Immunoinformatics-Based Design of a Dual-Adjuvanted Multi-Epitope Vaccine Targeting PE_PGRS3 and Immune-Evasion Antigens of Drug- resistant Mycobacterium tuberculosis

The global rise of drug-resistant Mycobacterium tuberculosis (Mtb) strains has reduced the effectiveness of current therapeutic strategies, underscoring the urgent need for improved vaccination approaches. Moreover, the limited and variable protective efficacy of the BCG vaccine, particularly against adult pulmonary tuberculosis, highlights critical gaps in current Tuberculosis (TB) prevention. Together, these challenges emphasize the importance of developing next-generation vaccines capable of eliciting robust and protective immunity. The selected antigens play key roles in immune evasion and host–pathogen interactions that induces Mtb persistence. Targeting these proteins provides a rational strategy to overcome limitations of traditional vaccine antigens and enhance protective immunity. A novel multi-epitope vaccine (MEV) incorporating dual peptide adjuvant domains (LL-37 and β-defensin-3) was designed using an integrated immunoinformatics and molecular modeling framework.
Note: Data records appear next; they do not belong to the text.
(** What an operation that commits [new] moves, and what none takes back. *)
Record moves (new : list SealedRecord) (st st' : State) : Prop := {
  mv_sealed run_ : is_Some (seals (sealed st) !! run_) ->
    Forall (fun r => run (body r) <> run_) new /\ is_Some (seals (sealed st') !! run_);
  mv_log : seal_log (sealed st) `prefix_of` seal_log (sealed st');
  mv_lease run_ owner e x : leases st !! run_ = Some (owner, e, x) ->
    exists owner' e' x', leases st' !! run_ = Some (owner', e', x') /\ (e <= e')%Z;
  mv_feed : (feed (runs st')).*2 = (feed (runs st)).*2 ++ (place <$> new);
  mv_listing outcome : listing (outcomes st') outcome = foldl (relist outcome) (listing (outcomes st) outcome) new;
}.
Lemma moves_trans a b st1 st2 st3 : moves a st1 st2 -> moves b st2 st3 -> moves (a ++ b) st1 st3.
Proof.
  intros [Hs1 Hl1 He1 Hf1 Ho1] [Hs2 Hl2 He2 Hf2 Ho2]. split.
  - intros run_ Hs. destruct (Hs1 run_ Hs) as [Hh Hs']. destruct (Hs2 run_ Hs') as [Hh' Hs'']. by rewrite Forall_app.
  - by etrans.
  - intros run_ owner e x Hl. destruct (He1 _ _ _ _ Hl) as (o' & e' & x' & Hl' & Hle).
    destruct (He2 _ _ _ _ Hl') as (o'' & e'' & x'' & Hl'' & Hle'). exists o'', e'', x''. split; [done|lia].
  - by rewrite Hf2, Hf1, fmap_app, app_assoc.
  - intros outcome. by rewrite Ho2, Ho1, foldl_app.
Qed.

(** A step that commits [new] to a state whose histories are [hist]. *)
Definition steps_to hist (new : list SealedRecord) (st st' : State) : Prop := ok (extend hist new) st' /\ moves new st st'.
(** One that commits nothing: only the tables of seals, leases, admissions and
    requests may differ. *)
Lemma quiet hist st st' : ok hist st' -> runs st' = runs st -> outcomes st' = outcomes st ->
  seal_log (sealed st) `prefix_of` seal_log (sealed st') ->
  (forall run_, is_Some (seals (sealed st) !! run_) -> is_Some (seals (sealed st') !! run_)) ->
  (forall run_ owner e x, leases st !! run_ = Some (owner, e, x) ->
    exists owner' e' x', leases st' !! run_ = Some (owner', e', x') /\ (e <= e')%Z) ->
  steps_to hist [] st st'.
Proof.
  intros Hok Hr Ho Hlog Hs Hl. split; [eapply ok_ext; [|exact Hok]; intros; by rewrite extend_nil|].
  split; try done; [by auto|by rewrite Hr, app_nil_r|by rewrite Ho].
Qed.
Lemma still hist st : ok hist st -> steps_to hist [] st st.
Proof. intros Hok. apply quiet; try done. intros run_ owner e x Hl. by exists owner, e, x. Qed.
Lemma inclusion_served hist st n k run_ : ok up hist st -> fits (log_of st) -> n <= length (log_of st) -> k < n ->
  (log_of st).*2 !! k = Some run_ ->
  let leaves := leaves_of hist (log_of st) in
  exists proof, inclusion_proof_at st run_ (Z.of_nat n) = Ok (Some (mk_inclusion (Z.of_nat k) (Z.of_nat n) (tail_hash (hist run_)) proof))
    /\ verify_inclusion (leaf_hash (tail_hash (hist run_))) (Z.of_nat k) (Z.of_nat n) proof (root (take n leaves)) = true.
Proof.
  intros Hok Hfit Hn Hkn Hk leaves. exists (Merkle.inclusion_proof (take n leaves) k).
  assert (length leaves = length (log_of st)) as Hl by apply length_fmap.
  assert (zlen (take n leaves) = Z.of_nat n) as Hz by (apply zlen_take; lia). split.
  - unfold inclusion_proof_at. rewrite (log_walk_ok hist) by done. simpl. fold leaves.
    rewrite bool_decide_false by (unfold zlen; lia).
    rewrite (placed_ok _ _ _ k) by (try done; apply (so_once _ _ (ok_seals _ _ _ Hok))). simpl.
    rewrite Z.add_0_l, !Nat2Z.id, Hz, bool_decide_true by lia. done.
  - rewrite <-Hz at 1. apply inclusion_complete; [unfold fits, zlen in *; rewrite length_take; lia|].
    rewrite lookup_take_lt by done. unfold leaves, leaves_of. apply list_lookup_fmap_Some in Hk as (p & Hk & Hl0).
    rewrite list_lookup_fmap, Hk. simpl. by rewrite Hl0.
Qed.

(** C29. The published log only grows, and what it commits to is the histories.
    Between any two checkpoints the store ever gives, the consistency proof it
    serves for their sizes satisfies the verifier; and for every run sealed by the
    first, the inclusion proof it serves at that size, however much later, places
    in the first checkpoint's root the very head the run's stored history still
    verifies to. *)
Theorem published_log os os' h c c' : legal (os ++ os') -> upcaster h = up ->
  fits (seal_log (sealed (after (os ++ os')))) ->
  checkpoint h (after os) = Ok c -> checkpoint h (after (os ++ os')) = Ok c' ->
  let st' := after (os ++ os') in
  (exists proof, consistency_proof_at st' (cp_size c) (cp_size c') = Ok proof
    /\ verify_consistency (cp_size c) (cp_root c) (cp_size c') (cp_root c') proof = true)
  /\ forall run_, is_Some (seals (sealed (after os)) !! run_) ->
     exists i, inclusion_proof_at st' run_ (cp_size c) = Ok (Some i)
       /\ verify_inclusion (leaf_hash (in_seal i)) (in_index i) (in_size i) (in_proof i) (cp_root c) = true
       /\ in_size i = cp_size c /\ verify h st' run_ = Ok (in_seal i).
Proof.
  intros (fs & more & [Hok _] & Hok' & Hm)%reached_more Hup Hfit Hc Hc'. cbv zeta.
  apply (checkpoint_ok _ _ _ _ Hok) in Hc as [-> ->]. apply (checkpoint_ok _ _ _ _ Hok') in Hc' as [-> ->].
  destruct (log_grows _ _ _ _ Hok Hok' Hm) as (Hlen & <- & Hat). split; [by apply consistency_served|].
  intros run_ Hs. apply (so_runs _ _ (ok_seals _ _ _ Hok)), list_elem_of_lookup in Hs as [k Hk].
  assert (k < length (log_of (after os))) as Hkl by (apply lookup_lt_Some in Hk; by rewrite length_fmap in Hk).
  destruct (Hat _ _ Hk) as [Hk' _].
  destruct (inclusion_served _ _ _ _ _ Hok' Hfit Hlen Hkl Hk') as (proof & Hp & Hv).
  eexists. split_and!; [exact Hp|exact Hv|done|by apply verifies_history].
Qed.

(** ** The feed and the listings *)

Lemma row_of_history hist st r : ok up hist st -> r ∈ hist (run (body r)) ->
  exists x, row_at (runs st) (run (body r)) (seq (body r)) = Some x /\ read_row up x = Ok r.
Proof.
  intros Hok Hr. pose proof (ro_rows up _ _ (ok_runs _ _ _ Hok) (run (body r))) as Hh.
  pose proof (holds_hashes _ _ _ _ Hh) as Hhs. destruct (holds_dense _ _ _ _ Hh) as [Hd _]. destruct Hh as [Hrows _ Hrd _ Hsg].
  apply list_elem_of_lookup in Hr as [i Hr]. destruct (Forall2_lookup_r _ _ _ _ _ Hrows Hr) as ([s x] & Hx & Hs & He).
  simpl in Hs, He. exists x. split.
  - apply at_key_elem; [by eapply dense_nodup|]. rewrite <-Hs. by eapply list_elem_of_lookup_2.
  - apply row_reads; [by eapply (Forall_lookup_1 _ _ _ _ Hsg)|done|by eapply (Forall_lookup_1 _ _ _ _ Hrd)|].
    by eapply (Forall_lookup_1 _ _ _ _ Hhs).
Qed.

Lemma dense_from k from (t : table (RunId * Z)) : dense from t.*1 ->
  from_key (from + Z.of_nat k) t = drop k t.
Proof.
  revert k from. induction t as [|p t IH]; intros k from; [by rewrite drop_nil|]. rewrite fmap_cons. intros [Hp Hd].
  unfold from_key in *. rewrite filter_cons. destruct k as [|k].
  - rewrite decide_True by lia. rewrite drop_0. f_equal. rewrite <-(drop_0 t) at 2. rewrite <-(IH 0 (from + 1)%Z) by done.
    apply filter_ext_in. intros q Hq. apply dense_range in Hd. rewrite Forall_fmap, Forall_forall in Hd.
    specialize (Hd _ Hq). simpl in Hd. lia.
  - rewrite decide_False by lia. simpl. rewrite <-(IH k (from + 1)%Z) by done. apply list_filter_iff. intros q. lia.
Qed.

Lemma read_places hist st (page : table (RunId * Z)) fs : ok up hist st -> page.*2 = place <$> fs ->
  Forall (fun r => r ∈ hist (run (body r))) fs ->
  read_rows up (omap (fun p => row_at (runs st) p.2.1 p.2.2) page) = Ok fs.
Proof.
  intros Hok. revert page. induction fs as [|r fs IH]; intros [|p page] Hpg Hin; [done..|].
  rewrite !fmap_cons in Hpg. injection Hpg as Hp Hpg. apply Forall_cons in Hin as [Hr Hin].
  destruct (row_of_history _ _ _ Hok Hr) as (x & Hx & Hrd). specialize (IH page Hpg Hin). simpl in IH |- *.
  rewrite Hp. simpl. rewrite Hx. simpl. rewrite Hrd. simpl. unfold omap in IH. by rewrite IH.
Qed.

(** Where a cursor stands: the position of the last record it has passed. *)
Definition cursor_at (k : nat) : option str := if decide (k = 0) then None else Some (show_Z (Z.of_nat k)).

Lemma feed_page_ok fs st (h : Handle) k limit : ok up (committed fs) st -> (feed (runs st)).*2 = place <$> fs ->
  upcaster h = up -> (zlen fs < u64_max)%Z -> k <= length fs ->
  feed_page h st (cursor_at k) limit =
    Ok (take limit (drop k fs), cursor_at (k + length (take limit (drop k fs)))).
Proof.
  intros Hok Hpl Hup Hlt Hk. destruct (ro_feed _ _ _ (ok_runs _ _ _ Hok)) as [Hd _].
  assert (length (feed (runs st)) = length fs) as Hlen by (apply (f_equal length) in Hpl; by rewrite !length_fmap in Hpl).
  assert (exists after, (match cursor_at k with
      | None => Ok 1%Z
      | Some cursor => p ← ok_or (parse_u64 cursor) (Backend (lit "not a feed cursor")); Ok (sat_add p 1)
      end : result StoreError Z) = Ok after /\ after = (1 + Z.of_nat k)%Z) as (after_ & Hc & ->).
  { unfold cursor_at, zlen in *. destruct (decide (k = 0)) as [->|Hk0]; [by exists 1%Z|].
    rewrite (proj2 (show_parse (Z.of_nat k) ltac:(unfold u64_ok; lia))). simpl. eexists. split; [done|].
    unfold sat_add. lia. }
  unfold feed_page. rewrite Hc. cbn [result_bind mbind]. rewrite dense_from by done.
  set (page := take limit (drop k (feed (runs st)))).
  assert (page.*2 = place <$> take limit (drop k fs)) as Hpage.
  { unfold page. by rewrite !fmap_take, !fmap_drop, Hpl. }
  rewrite Hup, (read_places _ _ _ _ Hok Hpage).
  2:{ apply Forall_take, Forall_drop, Forall_forall. intros r Hr. apply elem_of_app. right. by apply list_elem_of_filter. }
  simpl. f_equal. f_equal.
  assert (length page = length (take limit (drop k fs))) as <- by (apply (f_equal length) in Hpage; by rewrite !length_fmap in Hpage).
  destruct page as [|p0 page0 _] eqn:Hpe using rev_ind; [by rewrite Nat.add_0_r|].
  rewrite last_snoc, length_app. unfold cursor_at. rewrite decide_False by (simpl; lia). f_equal. f_equal.
  assert ((page0 ++ [p0]) !! length page0 = Some p0) as Hlook by by apply list_lookup_middle.
  rewrite <-Hpe in Hlook. unfold page in Hlook. apply lookup_take_Some in Hlook as [Hlook _].
  rewrite lookup_drop in Hlook. simpl.
  pose proof (dense_at 1 _ (k + length page0) p0.1 Hd) as Hat. rewrite list_lookup_fmap, Hlook in Hat. rewrite Hat by done. lia.
Qed.

(** The feed is the whole commit order, and the listings are its replay.
    Reading the feed page by page from its start yields, for any page sizes, one
    sequence of records: every cursor resumes exactly where its page ended.  Each
    run's records in that sequence are its history; and for every outcome the
    index lists, newest first, exactly what replaying the sequence gives, where a
    conclusion moves its run to the front of its outcome's list and out of every
    other. *)
Theorem feed_rebuilds os h : legal os -> upcaster h = up -> (zlen (feed (runs (after os))) < u64_max)%Z ->
  exists fs, (forall k limit, k <= length fs ->
      feed_page h (after os) (cursor_at k) limit =
        Ok (take limit (drop k fs), cursor_at (k + length (take limit (drop k fs)))))
    /\ (forall run_, read h (after os) run_ 1 = Ok (filter (fun r => run (body r) = run_) fs))
    /\ forall outcome limit,
         runs_by_outcome (after os) outcome limit = take limit (foldl (relist outcome) [] fs).
Proof.
  intros (fs & Hok & Hm)%reached Hup Hfit. exists fs. pose proof (mv_feed _ _ _ Hm) as Hpl. simpl in Hpl.
  split_and!.
  - intros k limit Hk. apply feed_page_ok; try done. apply (f_equal length) in Hpl. rewrite !length_fmap in Hpl.
    unfold zlen in *. lia.
  - intros run_. by apply (reads_history (committed fs)).
  - intros outcome limit. unfold runs_by_outcome. f_equal. change (reverse _) with (listing (outcomes (after os)) outcome).
    by rewrite (mv_listing _ _ _ Hm).
Qed.

End safety.

(** ** A concrete store

    A codec of five bytes: position, epoch, run, kind and whether the record
    has the one effect key.  It refuses every body it could not read back. *)

Module JournalWitness.
#[local] Instance hash : Sha256 := toy_hash.
Abbreviation Kind := (RecordKind (Num:=unit)).
Abbreviation Body := (RecordBody (Num:=unit) (Rest:=unit)).
#[local] Instance agent_dec : EqDecision AgentIdentity.
Proof. solve_decision. Defined.
#[local] Instance reason_dec : EqDecision SuspendReason.
Proof. solve_decision. Defined.
#[local] Instance operator_dec : EqDecision Operator.
Proof. solve_decision. Defined.
#[local] Instance score_dec : EqDecision (@Score unit).
Proof. solve_decision. Defined.
#[local] Instance kind_dec : EqDecision Kind.
Proof. solve_decision. Defined.
#[local] Instance body_dec : EqDecision Body.
Proof. solve_decision. Defined.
The designed vaccine exhibited a molecular weight of 57.5 kDa and favorable physicochemical properties, including structural stability (instability index: 36.38), moderate thermostability (aliphatic index: 54.74), and high hydrophilicity (GRAVY: −0.845). Secondary structure analysis revealed 28% α-helices, 16.5% β-strands, and 55.5% random coils, indicating conformational flexibility conducive to molecular interactions. Three-dimensional structure modeling, refinement, and validation confirmed appropriate geometry and residue distribution. Protein–protein docking demonstrated strong interactions with toll-like receptor (TLR) 4 and TLR8, suggesting the vaccine’s ability to engage innate immune recognition pathways. Molecular dynamics simulations demonstrated stable binding, structural adaptability, and compactness, supporting the vaccine’s dynamic stability under physiological conditions. Overall, these results support the designed MEV as a stable candidate for further experimental evaluation and emphasize the relevance of rational MEV design against Mycobacterium tuberculosis.